Зимой темнеет рано. Не успеешь оглянуться, а день уже проскочил мимо, как угорелый заяц. Ну, этот выходной у меня хоть интересно прошел. Даже очень интересно. Я сразу же вспомнила наш с Ником поцелуй на брудершафт, и в груди сладко заныло. Невольно взгляд мой скользнул по часам. Так, скоро он вернется домой. Сразу же захотелось вновь увидеть его, но, чтобы погасить в себе это желание, пришлось нырнуть в ванну и киснуть там около часа. Натирая жесткой мочалкой кожу докрасна, я старалась специально причинить себе боль, чтобы отвлечься от тех сладких грез, которые рисовало мое треклятое воображение. Потом, втирая в кожу соль для тела, пахнущую лавандой, я смогла немного успокоиться.

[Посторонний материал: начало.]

Lemma read_step_master an x (s s' : sys (T := T) (R := R)) out :
  at_pc s.1 ≠ PcHello → read_step marshal unmarshal_size self an x s = Stepped s' → master s = sink out →
  at_pc s'.1 ≠ PcHello ∧ master s' = sink (out ++ step_input (EvRead an x)).
Proof.
  destruct s as [a sv]. unfold read_step, goto, input_of. cbn [fst snd step_input]. intros Hpc E Hm.
  destruct x as [[typ payload]|e]; [|injection E as <-; by rewrite app_nil_r]. unfold input_of. cbn [fst snd].
  destruct (typ =? MsgInput).
  { unfold Pty.Write, mbind, st_bind, master_write in E. rewrite Hm, Write_sink in E. by injection E as <-. }
  rewrite app_nil_r. destruct (typ =? MsgSize).
  { destruct (unmarshal_size payload) as [ws|]; [|by injection E as <-]. destruct (_ || _); [by injection E as <-|].
    pose proof (set_call_master an (SUpdate self ws) sv) as H. destruct (set_call _ _ _ _) as [r sv']. injection E as <-.
    cbn [fst snd] in *. rewrite H. split; [|done]. by destruct (bool_decide _). }
  destruct (typ =? MsgPing); [by injection E as <-|]. destruct (typ =? MsgHello); [by injection E as <-|].
  destruct (_ || _); by injection E as <-.
Qed.
(** ** A dead client *)

Lemma wedged_run d evs (s s' : sys (T := T) (R := R)) :
  AttachHandler.run marshal unmarshal_hello unmarshal_size noHistory d (live d) evs s = Stepped s' → wedged s.1 → wedged s'.1.
Proof.
  intros Hr W. eapply (run_inv marshal unmarshal_hello unmarshal_size noHistory d (live d) (λ s, wedged s.1)); [|exact W|exact Hr].
  intros ev s1 s2 W1 E. destruct (wedged_step marshal unmarshal_hello unmarshal_size noHistory d (live d) ev s1 W1) as [E'|(s3 & E' & W3 & _)]; congruence.
Qed.

(** Attachment [c] still has to tell [d], and is not at its own [sendSize]. *)
Definition waits_for (c d : conn) (x : pc) (rm : room) : Prop :=
  ∃ m, rm_members rm !! c = Some m ∧ at_pc (mb_attach m) = x ∧ (∃ ws, (d, ws) ∈ mb_told m) ∧ ∀ eff, x ≠ PcSendSize eff.

Definition dead (d : conn) (rm : room) : Prop := ∃ m, rm_members rm !! d = Some m ∧ wedged (mb_attach m).

Lemma owe_pc rs eff d a : at_pc (owe rs eff d a) = at_pc a.
Proof. unfold owe. by destruct (bool_decide _). Qed.

Lemma elem_of_delete_ne {A} k (l : list A) x : x ∈ l → l !! k ≠ Some x → x ∈ delete k l.
Proof.
  revert k. induction l as [|y l IH]; intros k Hx Hk; [by apply not_elem_of_nil in Hx|]. destruct k; cbn in *.
  - apply elem_of_cons in Hx as [->|Hx]; [done|exact Hx].
  - apply elem_of_cons in Hx as [->|Hx]; [left|right]. by apply IH.
Qed.

(** A step of [c] that is not its main goroutine's. *)
Lemma side_pc c ev (s s' : sys (T := T) (R := R)) :
  match ev with EvWriter _ | EvLive | EvDetach => True | _ => False end → step c ev s = Stepped s' →
  at_pc s'.1 = at_pc s.1 ∧ set_op_of unmarshal_hello unmarshal_size c ev (at_pc s.1) = None.
Proof.
  destruct s as [a sv]. destruct ev as [an x|an|an x|werr| |an op|k|op|rop| |]; cbn [AttachHandler.step fst snd]; intros Hev E; try done.
  - destruct (writer_step werr a) as [| |a1] eqn:Ew; try discriminate E. injection E as <-.
    by apply writer_step_flow in Ew as (_ & Ep & _).
  - unfold live_step in E. destruct (at_live a); try discriminate E.
    + destruct (recv_sub _ _) as [[[ck| |]|e] p]; try discriminate E; by injection E as <-.
    + destruct (send _ a) as [| |a1] eqn:Es; try discriminate E. injection E as <-. by apply send_stepped in Es as [_ ->].
  - unfold forcedDetach in E. destruct (at_id a), (at_forced a); try discriminate E; by injection E as <-.
Qed.
(* ===== verification/RoomSizes.v ===== *)
(** * Who knows the size in force

    The [AttachSet] chooses one size for the session; every client has to hear of
    it.  When no two of its calls overlap, everyone's last [Size] frame is that
    size; when they do, the frames of two calls can reach a client in the other
    order, and it keeps the old one. *)
From S2P Require Import Prelude GoBase StreamFilter QueryStripper PrimaryFilter Recorder Recording Terminal Channel Wire State ShortId Store Pty PtySafety AttachSet Registry AttachHandler Room RoomClients.
Open Scope Z_scope.

(** The [Size] frames a client has been sent, those it is owed, and the one its
    own goroutine is about to send. *)
Definition size_frames (a : attach) : list wframe := filter (λ f, f.1 = MsgSize) (flow a).

Definition own_size (x : pc) : list wframe :=
  match x with PcFirstSize _ eff | PcSendSize eff => [size_frame eff] | _ => [] end.

Definition promised (a : attach) : list wframe := size_frames a ++ (size_frame <$> at_pending a) ++ own_size (at_pc a).

Definition at_most_one (a : attach) : Prop := at_pending a = [] ∨ (∃ ws, at_pending a = [ws]) ∧ own_size (at_pc a) = [].

Lemma size_frames_snoc a a' f :
  flow a' = flow a ++ [f] → size_frames a' = size_frames a ++ (if decide (f.1 = MsgSize) then [f] else []).
Proof. unfold size_frames. intros ->. by rewrite filter_app. Qed.

Lemma promised_same a a' :
  flow a' = flow a → at_pending a' = at_pending a → own_size (at_pc a') = own_size (at_pc a) →
  promised a' = promised a ∧ (at_most_one a → at_most_one a').
Proof. unfold promised, size_frames, at_most_one. by intros -> -> ->. Qed.

Section sizes.
Context {T : Type} {TO : TermOps T} {R : Type} {IG : IdGen R}.
Context (marshal : StateFile → option (list byte)).
Context (unmarshal_hello : list byte → option Hello) (unmarshal_size : list byte → option PTYSize).
Context (noHistory : bool) (live : conn → chan_id).

#[local] Abbreviation step c := (AttachHandler.step marshal unmarshal_hello unmarshal_size noHistory c (live c)).
#[local] Abbreviation room := (Room.room (T := T) (R := R)).
#[local] Abbreviation room_step := (Room.room_step marshal unmarshal_hello unmarshal_size noHistory live).
#[local] Abbreviation room_run := (Room.room_run marshal unmarshal_hello unmarshal_size noHistory live).
#[local] Abbreviation set_op_of := (Room.set_op_of unmarshal_hello unmarshal_size).
#[local] Abbreviation room_inv := (Room.room_inv (T := T) (R := R)).

(** Nothing is owed and nobody is inside a call. *)
Definition quiet_room (rm : room) : Prop :=
  map_Forall (λ _ m, mb_told m = [] ∧ own_size (at_pc (mb_attach m)) = []) (rm_members rm).
(* ===== verification/RoomViews.v ===== *)
(** * What every client of a session sees

    [EndToEnd] follows one attachment with the rest of the world as events; its
    theorems ask that the others keep to channels of their own.  In a [Room] they
    do: each attachment makes its channel when it subscribes and uses no other.
    So what was proved of one attachment holds of all of them at once, over the
    one output of the session. *)
From S2P Require Import Prelude GoBase StreamFilter QueryStripper PrimaryFilter Recorder Recording Terminal Channel Wire State ShortId Store Pty PtySafety Delivery AttachSet Registry AttachHandler Hud Restorer AttachClient EndToEnd Room.
Open Scope Z_scope.

Section views.
Context {T : Type} {TO : TermOps T} {R : Type} {IG : IdGen R}.
Context (marshal : StateFile → option (list byte)).
Context (unmarshal_hello : list byte → option Hello) (unmarshal_size : list byte → option PTYSize).
Context (noHistory : bool) (live : conn → chan_id).
Context (Hlive : ∀ c d, live c = live d → c = d).

#[local] Abbreviation step c := (AttachHandler.step marshal unmarshal_hello unmarshal_size noHistory c (live c)).
#[local] Abbreviation run c := (AttachHandler.run marshal unmarshal_hello unmarshal_size noHistory c (live c)).
#[local] Abbreviation keeps_up c := (EndToEnd.keeps_up marshal unmarshal_hello unmarshal_size noHistory c (live c)).
#[local] Abbreviation room := (Room.room (T := T) (R := R)).
#[local] Abbreviation room_step := (Room.room_step marshal unmarshal_hello unmarshal_size noHistory live).
#[local] Abbreviation room_run := (Room.room_run marshal unmarshal_hello unmarshal_size noHistory live).
#[local] Abbreviation ripple := (Room.ripple unmarshal_hello unmarshal_size live).
#[local] Abbreviation project1 := (Room.project1 (T := T) (R := R) unmarshal_hello unmarshal_size live).
#[local] Abbreviation project := (Room.project marshal unmarshal_hello unmarshal_size noHistory live).
#[local] Abbreviation room_pty rm := (sv_pty (rm_server rm)).

(** What the read loop and the HTTP routes do, at the state they do it in. *)
Fixpoint at_pty (Q : pty_op → LibghosttyPTY T → Prop) (evs : list room_event) (rm : room) : Prop :=
  match evs with
  | [] => True
  | ev :: evs' =>
      match ev with RPty op => Q op (room_pty rm) | _ => True end ∧
      match room_step ev rm with
      | Stepped rm' => at_pty Q evs' rm'
      | Blocked => at_pty Q evs' rm
      | Panicked => True
      end
  end.

(** The routes make their own channels. *)
Definition polite (op : pty_op) (p : LibghosttyPTY T) : Prop := (∀ c, op_chan op ≠ Some (live c)) ∧ fresh_op op p.
(* ===== verification/LeftBehind.v ===== *)
(** * Goroutines left behind

    Two ways for a goroutine of an attachment to wait for ever for something that
    nobody will do: [serveOne] returns before its teardown and does not close
    [outCh]; [Close] of the PTY finds its queue full and does not close the
    subscribers.  And a writer that ends early: a snapshot longer than a frame may
    be is never sent. *)
From S2P Require Import Prelude GoBase StreamFilter QueryStripper PrimaryFilter Recorder Recording Terminal Channel Wire State ShortId Store Pty PtySafety Delivery PtyLive AttachSet Registry AttachHandler Hud Restorer AttachClient EndToEnd Room RoomClients RoomViews.
Open Scope Z_scope.

Section left_behind.
Context {T : Type} {TO : TermOps T} {R : Type} {IG : IdGen R}.
Context (marshal : StateFile → option (list byte)).
Context (unmarshal_hello : list byte → option Hello) (unmarshal_size : list byte → option PTYSize).
Context (noHistory : bool) (self : conn) (liveCh : chan_id).

#[local] Abbreviation sys := (AttachHandler.sys (T := T) (R := R)).
#[local] Abbreviation step := (AttachHandler.step marshal unmarshal_hello unmarshal_size noHistory self liveCh).
#[local] Abbreviation run := (AttachHandler.run marshal unmarshal_hello unmarshal_size noHistory self liveCh).

(** ** The writer of a refused client *)

(** [serveOne] has returned, [outCh] is empty and open, and nobody is about to
    send on it. *)
Record forgotten (s : sys) : Prop := {
  fg_pc : ∃ r, at_pc s.1 = PcDone r;
  fg_out : ch_buf (at_out s.1) = [] ∧ ch_closed (at_out s.1) = false;
  fg_writer : at_writer s.1 = WRunning;
  fg_live : at_live s.1 = LNone;
  fg_pending : at_pending s.1 = [];
  fg_member : ¬ AttachHandler.member self s.2
}.

Lemma forgotten_blocked werr (s : sys) : forgotten s → writer_step werr s.1 = Blocked.
Proof. intros [_ [Hb Hc] Hw _ _ _]. unfold writer_step, recv. by rewrite Hw, Hb, Hc. Qed.

Lemma forgotten_step ev (s s' : sys) : step ev s = Stepped s' → forgotten s → forgotten s'.
Proof.
  destruct s as [a sv]. intros E F. pose proof (λ w, forgotten_blocked w _ F) as Hw. destruct F as [[r Hp] Ho Hr Hl Hn Hm]. cbn [fst snd] in *.
  destruct ev as [an x|an|an x|werr| |an op|k|op|rop| |]; cbn [AttachHandler.step fst snd] in E.
  - by rewrite Hp in E.
  - unfold main_step in E. by rewrite Hp in E.
  - by rewrite Hp in E.
  - by rewrite Hw in E.
  - unfold live_step in E. by rewrite Hl in E.
  - unfold other_step in E. cbn [fst snd] in E. case_bool_decide as Hop; [done|]. pose proof (set_call_member marshal self an op sv) as Hsm.
    rewrite bool_decide_eq_false_2 in Hsm by done. unfold set_call in E. case_bool_decide as Hin.
    + apply receivers_members in Hin. rewrite set_step_other in Hin by done. by destruct Hm.
    + injection E as <-. split; try done; [by eexists|]. cbn [snd]. unfold set_call in Hsm. cbn [snd] in Hsm. by rewrite Hsm.
  - unfold deliver_step in E. cbn [fst snd] in E. by rewrite Hn, lookup_nil in E.
  - injection E as <-. split; try done. by eexists.
  - injection E as <-. split; try done. by eexists.
  - unfold forcedDetach in E. destruct (at_id a), (at_forced a); try done; injection E as <-; (split; try done; by eexists).
  - unfold unwind_step, goto in E. cbn [fst] in E. rewrite Hp in E. injection E as <-. split; try done. by eexists.
Qed.

(** A client that was refused by the registry, or whose snapshot failed, leaves its
    writer goroutine behind: when [serveOne] has returned it waits on [outCh],
    which is open, and whatever happens it never runs again. *)
Theorem refused_writer_waits evs (s s' : sys) werr :
  forgotten s → run evs s = Stepped s' → at_writer s'.1 = WRunning ∧ writer_step werr s'.1 = Blocked.
Proof.
  intros F Hr. assert (forgotten s') as F' by (eapply run_inv; [|exact F|exact Hr]; intros ev x y Hx E; by eapply forgotten_step).
  split; [apply F'|by apply forgotten_blocked].
Qed.

(** ** A snapshot that is too long *)

(** Nothing limits the scrollback a snapshot carries (10000 lines by default), but
    a frame is limited: if it is longer, the writer goroutine ends at that frame
    and the client is never shown anything; attaching again does not help. *)
Theorem oversize_snapshot_blank evs (sv : server T R) (s : sys) p :
  run evs (new_attach, sv) = Stepped s → at_parts s.1 = Some p → MaxPayload < Z.of_nat (length p.1) → content (at_wire s.1) = [].
Proof.
  intros Hr Hp Hlen. assert (order_inv s.1) as (E & _ & _).
  { apply (run_inv marshal unmarshal_hello unmarshal_size noHistory self liveCh (λ s, order_inv s.1) evs (new_attach, sv)); [|apply new_attach_order|exact Hr]. intros ev s1 s2. by apply step_order. }
  assert (wire_ok s.1) as Hw.
  { apply (run_inv marshal unmarshal_hello unmarshal_size noHistory self liveCh (λ s, wire_ok s.1) evs (new_attach, sv)); [|by constructor|exact Hr]. intros ev s1 s2 H1 H2. by eapply step_wire. }
  unfold flow in E. rewrite Hp in E. destruct (content (at_wire s.1)) as [|f l] eqn:Ec; [done|exfalso].
  assert (f = (MsgSnapshotScrollback, p.1)) as Ef.
  { unfold content in *. rewrite filter_app, <- app_assoc, Ec in E. unfold expected, transcript in E. destruct (at_pc s.1); cbn in E; try discriminate E; by injection E. }
  assert (f ∈ at_wire s.1) as Hin by (assert (f ∈ content (at_wire s.1)) as H by (rewrite Ec; left); by apply list_elem_of_filter in H as [_ H]).
  unfold wire_ok, on_wire in Hw. rewrite Forall_app, !Forall_forall in Hw. destruct Hw as [Hw _]. specialize (Hw f Hin). rewrite Ef in Hw. unfold frame_ok in Hw. cbn in Hw. lia.
Qed.

(** ** The live goroutines of a PTY that was closed while busy *)

(** The PTY is closed and a subscriber's channel is open. *)
Definition abandoned (id : chan_id) (p : LibghosttyPTY T) : Prop :=
  p_closed p = true ∧ ∃ c, p_chans p !! id = Some c ∧ ch_closed c = false.

Lemma close_full_abandons rc id s (p : LibghosttyPTY T) :
  pty_inv p → p_closed p = false → p_subs p !! id = Some s → abandoned id (Pty.Close false rc p).2 ∧ p_rec (Pty.Close false rc p).2 = p_rec p.
Proof.
  intros [H _] Hc Hs. destruct (H id s Hs) as (c & Hch & Ho). unfold Pty.Close. rewrite Hc. cbn. split; [|done]. split; [done|]. by exists c.
Qed.

Lemma op_abandoned op id (p : LibghosttyPTY T) :
  match op with PSubscribe _ j | PSnap j | PParts j => j ≠ id | _ => True end → abandoned id p → abandoned id (pty_run1 op p).2.
Proof.
  intros Hne [Hcl (c & Hc & Ho)]. assert (∀ j q, touches_only j p q → j ≠ id → abandoned id q) as Ht.
  { intros j q [Ec Hq] Hj. destruct (Hq id) as [_ Eq]; [congruence|]. split; [congruence|]. exists c. by rewrite Eq. }
  pose proof (op_touches op p) as Hto. unfold abandoned. destruct op as [now ck|ss now cl r|data|cap j|j|j|j|j|room rc];
    try (destruct Hto as (_ & -> & ->); split; [done|by exists c]); try (by apply (Ht j)).
  - cbn [pty_run1]. unfold readLoop_chunk, pty_do. destruct ck as [|b ck]; cbn [snd mret]; [split; [done|by exists c]|]. rewrite Hcl. split; [done|by exists c].
  - cbn [pty_run1]. unfold cancel, pty_do. rewrite Hcl. split; [done|by exists c].
  - cbn [pty_run1 result snd]. unfold recv_sub. destruct (decide (j = id)) as [->|Hj]; [|by apply (Ht j)].
    rewrite Hc. unfold recv. destruct (ch_buf c); cbn; rewrite lookup_insert_eq; (split; [done|]); by eexists.
  - cbn [pty_run1]. unfold Pty.Close. rewrite Hcl. split; [done|by exists c].
Qed.

(** An attachment of it, past its snapshot. *)
Record stranded (s : sys) : Prop := {
  st_pty : abandoned liveCh (sv_pty s.2);
  st_pc : match at_pc s.1 with PcLoop | PcPong | PcSendSize _ | PcCancelSub _ | PcJoinLive _ => True | _ => False end;
  st_live : match at_live s.1 with LRunning | LHolding _ => True | _ => False end
}.

(** No panic, and nobody else subscribes with its channel. *)
Definition undisturbed (ev : event) : Prop :=
  match ev with EvUnwind | EvPty (PSubscribe _ _) | EvPty (PSnap _) | EvPty (PParts _) => False | _ => True end.

Lemma stranded_step ev (s s' : sys) : undisturbed ev → step ev s = Stepped s' → stranded s → stranded s'.
Proof.
  destruct s as [a sv]. intros Hu E [Hp Hpc Hl]. cbn [fst snd] in *. assert (∀ op, abandoned liveCh (sv_pty (set_call marshal (match ev with EvRead an _ | EvOther an _ => an | _ => ex_answers end) op sv).2)) as Hset.
  { intros op. unfold set_call, size_applier. cbn [snd]. destruct (res_apply _) as [ws|]; [|done]. exact (op_abandoned (PResize _ _ _ _) liveCh _ I Hp). }
  destruct ev as [an x|an|an x|werr| |an op|k|op|rop| |]; cbn [AttachHandler.step fst snd] in E; try done.
  - by destruct (at_pc a).
  - unfold main_step, send_then, goto in E. cbn [fst snd] in E. destruct (at_pc a) eqn:Epc; try done.
    + destruct (send _ a) as [| |a1] eqn:Es; try done. injection E as <-. by apply send_stepped in Es as [_ ->].
    + destruct (send _ a) as [| |a1] eqn:Es; try done. injection E as <-. by apply send_stepped in Es as [_ ->].
    + injection E as <-. split; [|done|done]. exact (op_abandoned (PCancel liveCh) liveCh _ I Hp).
    + by destruct (at_live a).
  - destruct (at_pc a) eqn:Epc; try done. unfold read_step, goto in E. cbn [fst snd] in E.
    destruct x as [[typ payload]|e]; [|injection E as <-; by split].
    destruct (typ =? MsgInput).
    { pose proof (op_abandoned (PInput payload) liveCh _ I Hp) as Hi. cbn [pty_run1] in Hi. destruct (Pty.Write payload _) as [[u|e] p]; injection E as <-; split; cbn; by rewrite ?Epc. }
    destruct (typ =? MsgSize).
    { destruct (unmarshal_size payload) as [ws|]; [|injection E as <-; by split]. destruct (_ || _); [injection E as <-; split; cbn; by rewrite ?Epc|].
      specialize (Hset (SUpdate self ws)). destruct (set_call _ _ _ _) as [r sv']. injection E as <-. case_bool_decide; split; cbn; by rewrite ?Epc. }
    destruct (typ =? MsgPing); [injection E as <-; by split|]. destruct (typ =? MsgHello); [injection E as <-; by split|].
    destruct (_ || _); injection E as <-; by split.
  - destruct (writer_step werr a) as [| |a1] eqn:Ew; try done. injection E as <-. apply writer_step_flow in Ew as (_ & E1 & E2 & _). split; cbn; by rewrite ?E1, ?E2.
  - unfold live_step in E. destruct (at_live a) eqn:El; try done.
    + pose proof (op_abandoned (PRecv liveCh) liveCh _ I Hp) as Hr. cbn [pty_run1 result snd] in Hr. destruct Hp as [_ (c & Hc & Ho)].
      assert (∀ q, recv_sub liveCh (sv_pty sv) ≠ (Ok RecvClosed, q)) as Hn.
      { intros q. unfold recv_sub. rewrite Hc. unfold recv. destruct (ch_buf c); [rewrite Ho|]; by intros [=]. }
      destruct (recv_sub _ _) as [[[ck| |]|e] p] eqn:Er; try done; [injection E as <-; by split|by destruct (Hn p)].
    + destruct (send _ a) as [| |a1] eqn:Es; try done. injection E as <-. by apply send_stepped in Es as [_ ->].
  - unfold other_step in E. case_bool_decide; [done|]. specialize (Hset op). destruct (set_call _ _ _ _) as [r sv']. injection E as <-. by case_bool_decide.
  - unfold deliver_step in E. cbn [fst snd] in E. destruct (at_pending a !! k); [|done]. destruct (send _ a) as [| |a1] eqn:Es; try done. injection E as <-.
    by apply send_stepped in Es as [_ ->].
  - injection E as <-. split; [|done|done]. apply op_abandoned; [by destruct op|done].
  - by injection E as <-.
  - unfold forcedDetach in E. destruct (at_id a), (at_forced a); try done; by injection E as <-.
Qed.

(** When [Close] finds the queue of the dispatcher full it skips its shutdown
    action: an attachment of the session then never ends, and its client is never
    told, not even when it hangs up. *)
Theorem close_full_strands rc evs (a : attach) (sv : server T R) x s' :
  pty_inv (sv_pty sv) → p_closed (sv_pty sv) = false → p_subs (sv_pty sv) !! liveCh = Some x →
  at_pc a = PcLoop → at_live a = LRunning → Forall undisturbed evs →
  run (EvPty (PClose false rc) :: evs) (a, sv) = Stepped s' → stranded s'.
Proof.
  intros Hi Hc Hs Hpc Hl Hev. cbn [AttachHandler.run AttachHandler.step fst snd]. destruct (close_full_abandons rc liveCh x _ Hi Hc Hs) as [Ha _].
  assert (stranded (a, with_pty (pty_run1 (PClose false rc) (sv_pty sv)).2 sv)) as Hst by (split; cbn [fst snd]; rewrite ?Hpc, ?Hl; done).
  revert Hst. generalize (a, with_pty (pty_run1 (PClose false rc) (sv_pty sv)).2 sv). clear - Hev. induction Hev as [|ev evs Hu _ IH]; intros s Hst; cbn [AttachHandler.run]; [by intros [= <-]|].
  destruct (step ev s) as [| |s1] eqn:E; [by apply IH|done|]. apply IH. by eapply stranded_step.
Qed.
End left_behind.

(** A client that attaches to a session whose PTY is closed is sent the size, then
    the notice, and its writer stays. *)
Definition ex_closed : server tape Z := with_pty (Pty.Close true None (sv_pty ex_server)).2 ex_server.

Definition ex_refused : list event :=
  EvHello ex_answers (Ok (MsgHello, [])) :: repeat (EvMain ex_answers) 5 ++ [EvWriter None].

Example refused_forgotten :
  ∃ s, ex_run ex_refused (new_attach, ex_closed) = Stepped s ∧ at_pc s.1 = PcDone (Err (AeSnapshot PtyClosed)) ∧ forgotten 1 s.
Proof.
  eexists. split; [vm_compute; reflexivity|]. split; [reflexivity|].
  split; [by eexists|done|done|done|done|]. intros [ws Hws]. vm_compute in Hws. discriminate.
Qed.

После купания меня вновь, как магнитом, потянуло к окну. И сразу же мое внимание привлекла одинокая высокая фигура, медленно бредущая по двору. В темноте невозможно было рассмотреть лица, но я точно знала, что это он! Что-то такое было во всем этом безысходное, что я даже всхлипнула. Он шел ссутулившись, такой одинокий и неприкаянный, что даже наши местные бомжи на его фоне казались бы благополучными буржуа.
Ветер трепал полы его пальто и волосы. Он прижимал к груди свою скрипку — единственную настоящую любовь в его жизни. А следом за ним шел здоровенный черный пес. Никогда раньше я эту псину у нас во дворе не видела. Не эта ли собака выла накануне смерти Жадновой?